Chronic pelvic pain (CPP) is one of the most difficult and perplexing problems encountered in gynecology. Lately CPP has been attributed, among many other etiologies to tension myalgia of the pelvic floor. Identification of trigger points, myofascial problems and the Carnett test have been considered helpful. We hypothesized that these are not the cause of CPP but a sign of psychic disturbance.

METHODS

Seventy patients, 40 with CPP, 20 with organic pain and 10 normal controls were investigated. A pain index was defined and used. A blinded psychologic evaluation was conducted in all cases using the Rorschach and a semi structured psychologic interview. A psychometric index was calculated.

RESULTS

The algometric test was low in controls. It was in the higher range in CPP patients and in both cases correlated well with the psychometric index. CPP patients expressed a variety of psychic disturbances.
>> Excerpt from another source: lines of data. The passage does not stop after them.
Lemma run_messageId JSON_parse trace c :
  messageId (run JSON_parse trace c).1 = messageId c + Z.of_nat (calls trace).
Proof.
  revert c. induction trace as [| a rest IH]; intros c; [simpl; unfold calls; simpl; lia |].
  simpl. pose proof (step_messageId JSON_parse a c) as H1.
  destruct (step JSON_parse a c) as [c1 d1]. specialize (IH c1).
  destruct (run JSON_parse rest c1) as [c2 d2]. simpl in *.
  rewrite IH, H1. unfold calls. simpl. destruct (is_Call a); simpl; lia.
Qed.

(** C9 — Within one session the calls are given the correlation ids 0, 1,
    2, ... in the order they are made; no id is given twice; and at every
    moment the pending calls have pairwise distinct ids, all of them below
    the next id, so that a new call never takes the place of a pending one. *)
Theorem correlation_ids_fresh (JSON_parse : string -> option RpcMessage)
    (trace : list Action) :
  let c := (run JSON_parse trace new_Controller).1 in
  req_id <$> stdin c = seqZ 0 (Z.of_nat (calls trace))
  ∧ NoDup (req_id <$> stdin c)
  ∧ messageId c = Z.of_nat (calls trace)
  ∧ NoDup ((λ kv, sub_messageId kv.2) <$> map_to_list (subscribers c))
  ∧ (∀ k sub, subscribers c !! k = Some sub →
       sub_messageId sub = k ∧ 0 ≤ k < messageId c)
  ∧ subscribers c !! messageId c = None.
Proof.
  intros c.
  assert (Hok : session_ok c).
  { apply session_ok_run. split; [apply requests_ok_new | apply registry_ok_new]. }
  assert (Hid : messageId c = Z.of_nat (calls trace)).
  { unfold c. rewrite run_messageId. simpl. lia. }
  destruct Hok as [[Hge Hids] Hreg].
  split_and!.
  - by rewrite Hids, Hid.
  - rewrite Hids. apply NoDup_seqZ.
  - done.
  - assert (Heq : (λ kv : Z * Subscriber, sub_messageId kv.2) <$> map_to_list (subscribers c)
                  = (map_to_list (subscribers c)).*1).
    { apply list_fmap_ext. intros i [k sub] Hi. simpl.
      apply list_elem_of_lookup_2, elem_of_map_to_list in Hi.
      by destruct (Hreg _ _ Hi). }
    rewrite Heq. apply NoDup_fst_map_to_list.
  - done.
  - destruct (subscribers c !! messageId c) as [sub |] eqn:E; [| done].
    destruct (Hreg _ _ E). lia.
Qed.

(** ** Dispatch by correlation id *)

Lemma received_cons m d ds :
  received m (d :: ds) =
  if decide (sub_messageId <$> dl_sink d = Some m)
  then dl_msg d :: received m ds else received m ds.
Proof.
  unfold received. rewrite filter_cons. by case_decide.
Qed.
The response of patients with organic CPP to etiologic treatment could be predicted by the algometric index, low index = good response; high index = difficult follow up.

CONCLUSION

Trigger points, tension myalgia and abdominal cellulalgia are not the cause of CPP. They are the sign of somatization of neurotic or psychosomatic problems in the pelvis. They represent a useful diagnostic tool, which will allow an individualized, multidisciplinary approach to diagnosis and management of CPP.

摘要

目的

慢性盆腔疼痛(CPP)是妇科中遇到的最困难和最复杂的问题之一。最近,在许多其他病因中,CPP被归因于盆底紧张性肌痛。触发点、肌筋膜问题和卡内特试验被认为是有帮助的。我们假设这些不是CPP的原因,而是精神障碍的迹象。

方法

对70名患者进行了调查,其中40名患有CPP,20名患有器质性疼痛,10名作为正常对照。定义并使用了疼痛指数。在所有病例中,使用罗夏墨迹测验和半结构化心理访谈进行了盲法心理评估。计算了心理测量指数。

结果

对照组的痛觉测量试验值较低。CPP患者的该值处于较高范围,且在这两种情况下均与心理测量指数密切相关。CPP患者表现出各种精神障碍。器质性CPP患者对病因治疗的反应可以通过痛觉测量指数来预测,指数低 = 反应良好;指数高 = 随访困难。

结论

触发点、紧张性肌痛和腹部纤维肌痛不是CPP的原因。它们是骨盆中神经症或心身问题躯体化的迹象。它们是一种有用的诊断工具,将有助于对CPP进行个体化、多学科的诊断和管理。